Thursday, 11 March 2010

Its chief, Rajendra Pachauri, was talking about the need for an internal review before the UN announced this external one

Venice_in_snowThere's little doubt, I think, that the forthcoming review of the Intergovernmental Panel on Climate Change (IPCC) can make quite a lot of difference to the organisation itself.

(This is the review that was demanded last month by ministers, and whose terms of reference and operating agency the UN has just announced, entrusting the running of it to the Inter-Academy Council, an umbrella body for science academies independent of the UN.)

Many scientists who have served in the IPCC believe its 22-year-old shape is no longer fit for purpose, and have said so publically.

Its chief, Rajendra Pachauri, was talking about the need for an internal review before the UN announced this external one; and it is surely impossible that there is nothing that can be improved in the working practices of an organisation that was conceived before instantaneous electronic distribution of information became the norm and before climate science became the political battleground it is now.

A bigger question is whether the review can have much impact outside the organisation. Will governments be any keener to act on the recommendations of a reformed IPCC? Will the public find its currently rather impenetrable phraseology easier to decipher? Will it be more widely trusted?

It's possible to divide published opinions on the issue into three broad categories: those who are only concerned with getting the message across that man-made climate change is an over-riding threat requiring urgent action, those who are concerned about the issue but are more concerned by what they see as lack of rigour and transparency within the IPCC, and those who are convinced that global warming is a fraud anyway and the IPCC one of the lead swindlers.

Ban_Ki-moonThose in the first group are unlikely to be influenced by the review, even if it eventually contains damning passages.

Those in the third group are unlikely to be swayed by anything praiseworthy; in fact I have e-mails coming in right now that are already assuring me that the review will be a whitewash, which is I suppose a logical conclusion if your frame of reference is that everything about climate change is just a conspiracy.

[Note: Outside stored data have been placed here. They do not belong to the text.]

Lemma scanHex_ok s off acc x o r :
  scanHex s off acc = Some (x, o, r) → (off ≤ 4)%nat → 0 ≤ acc < 16 ^ Z.of_nat off → 0 ≤ x < 65536.
Proof.
  revert off acc. induction s as [|c s IH]; intros off acc; simpl.
  - intros [= <- <- <-] Ho Ha. pose proof (Z.pow_le_mono_r 16 (Z.of_nat off) 4). lia.
  - destruct (hexVal c) as [d|] eqn:E.
    + case_bool_decide; [done|]. intros H' Ho Ha. apply hexVal_range in E.
      eapply IH; [exact H'|lia|]. rewrite Nat2Z.inj_succ, Z.pow_succ_r by lia. lia.
    + intros [= <- <- <-] Ho Ha. pose proof (Z.pow_le_mono_r 16 (Z.of_nat off) 4). lia.
Qed.

Lemma word_bytes ip x : bytes ip → 0 ≤ x < 65536 → bytes (ip ++ [x / 256; x mod 256]).
Proof.
  intros Hi Hx. apply Forall_app; split; [done|]. unfold is_byte.
  repeat constructor; try (apply Z.mod_pos_bound; lia); try (apply Z.div_pos; lia).
  apply Z.div_lt_upper_bound; lia.
Qed.

Lemma parse6_ok rounds s ip e ip' e' r :
  parse6 rounds s ip e = Some (ip', e', r) →
  bytes ip → length ip = (2 * (8 - rounds))%nat → (rounds ≤ 8)%nat →
  bytes ip' ∧ (length ip' ≤ 16)%nat.
Proof.
  revert s ip e. induction rounds as [|rounds IH]; intros s ip e; cbn [parse6].
  { intros [= <- <- <-] ? ?. split; [done|lia]. }
  destruct (scanHex s 0 0) as [[[x off] t]|] eqn:Ex; [|done].
  apply scanHex_ok in Ex; [|lia..]. case_bool_decide; [done|]. intros H' Hb Hl Hr.
  pose proof (word_bytes ip x Hb Ex) as Hw.
  assert (length (ip ++ [x / 256; x mod 256]) = (2 * (8 - rounds))%nat) as Hlw.
  { rewrite length_app. simpl length. lia. }
  destruct t as [|c t]; [simplify_eq; split; [done|lia]|].
  case_bool_decide.
  - case_match; [done|]. case_bool_decide; [done|].
    destruct (parseIPv4 s) as [f|] eqn:Ef; simplify_eq/=. apply parseIPv4_ok in Ef as [? Hf].
    split; [by apply Forall_app|]. rewrite length_app. lia.
  - case_match; [done|]. destruct t as [|c' t]; [eapply IH; eauto; lia|].
    destruct (decide (c' = ":"%char)) as [->|Hc].
    + repeat case_bool_decide; simplify_eq; try (eapply IH; eauto; lia). split; [done|lia].
    + assert (parse6 rounds (String c' t) (ip ++ [x / 256; x mod 256]) e = Some (ip', e', r)) as H''.
      { by destruct c' as [[] [] [] [] [] [] [] []]. }
      eapply IH; eauto; lia.
Qed.
(** C38. Iterating over a parsed block calls the iterator on the addresses of
    the block, in order from the network number, each once, until the iterator
    returns an error or the addresses are exhausted, and needs one round more
    than those: with less fuel it has no result unless the iterator returned
    an error.  Two kinds of block are different.  On 0.0.0.0/0 the iteration
    does not end unless the iterator returns an error, since the address after
    the last one is the first.  On an IPv6 block with addresses below and
    above ::ffff:0.0.0.0 it ends before that address, which net.IPNet takes for
    an IPv4 address and not for one of the block. *)
Theorem for_each_ip_visits_block {St E} (iterator : St → string → St * option E) s c fuel st :
  ParseCIDR s = Some c →
  ForEachIP iterator fuel c st =
  if negb (endless c) && bool_decide (visited c < Z.of_nat fuel)
  then Some (iterate iterator (addresses c (visited c)) st)
  else untilError (iterate iterator (addresses c (Z.of_nat fuel)) st).
Proof.
  intros [ones Hc]%ParseCIDR_ok. unfold ForEachIP, addresses.
  rewrite <-(ipOf_ipval (net_IP (ipnet c))) at 1 by apply (can_bytes _ _ Hc).
  rewrite <-(Z.add_0_r (ipval _)) at 1. destruct (endless c) eqn:He; simpl.
  { apply forEach_stays. intros i Hi. by apply (endless_inside c ones). }
  case_bool_decide as Hf.
  - pose proof (visited_nonneg c ones Hc) as Hv. rewrite <-(Z2Nat.id (visited c)) by done.
    apply forEach_leaves; [|rewrite Z.add_0_r, Z2Nat.id by done; by apply (visited_outside c ones)|lia].
    intros i Hi. apply (visited_inside c ones); [done|lia].
  - apply forEach_stays. intros i Hi. apply (visited_inside c ones); [done|lia].
Qed.

Lemma for_each_ip_visits_block_witness :
  let iterator st a := (st ++ [a], None : option unit) in
  ForEachIP iterator 5 (mkCIDR (ParseIP "10.0.0.5") (mkIPNet [10; 0; 0; 4] [255; 255; 255; 252])) [] =
  Some (["10.0.0.4"; "10.0.0.5"; "10.0.0.6"; "10.0.0.7"], None) ∧
  ForEachIP iterator 9 (mkCIDR (ParseIP "0.0.0.0") (mkIPNet [0; 0; 0; 0] [0; 0; 0; 0])) [] = None.
Proof.
  split.
  - rewrite (for_each_ip_visits_block _ "10.0.0.5/30"); vm_compute; reflexivity.
  - rewrite (for_each_ip_visits_block _ "0.0.0.0/0"); vm_compute; reflexivity.
Defined.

It's the second group that intrigues me, including as it does some pretty smart and independent-minded people.

Most are yet to comment. One who has, Roger Pielke Jr, describes what we know about the review so far as a "good start", but has some words of caution as well. I'll be watching the blogosphere and the op-ed-o-sphere with interest over the next couple of days to see what other thoughts come up.

One issue that was raised at the UN news conference - who raised it I cannot tell, as I listened to the conference remotely in London - was how independent the scientists on the Inter-Academy Council's review panel will be from the scientists who contributed work to the IPCC in the first place.

It's a natural question to ask. There's clearly a chance that the first people you would think of to take part in such a panel would be the most eminent climate scientists of the day, and they're wholly likely to have been intimately involved with the IPCC at some juncture.

There's also the wider point that some of the institutions involved with the Inter-Academy Council, such as the UK's Royal Society, have taken a very public stance on climate change.

But to assume this will automatically cause problems for the review is, I think, to misunderstand its nature and purpose.

It is not a review of climate science - some would say it ought to be, but it isn't, it's a review of IPCC practice - and it will surely draw more interesting and meaningful conclusions through involving scientists working in completely different fields, with experiences of completely different collating organisations.

They do exist; medicine alone has many. One that provides an interesting comparison is the Cochrane Review process, which aims to provide something analogous to IPCC reports - regular assessments of the evidence base on its chosen subject - but works very differently.

Will the Inter-Academy Council choose to make use of expertise from fields apparently unrelated to climate science? We shall see - and that, perhaps, will be one of the factors that determines how meaningful and visionary the review turns out to be, and how it is eventually perceived.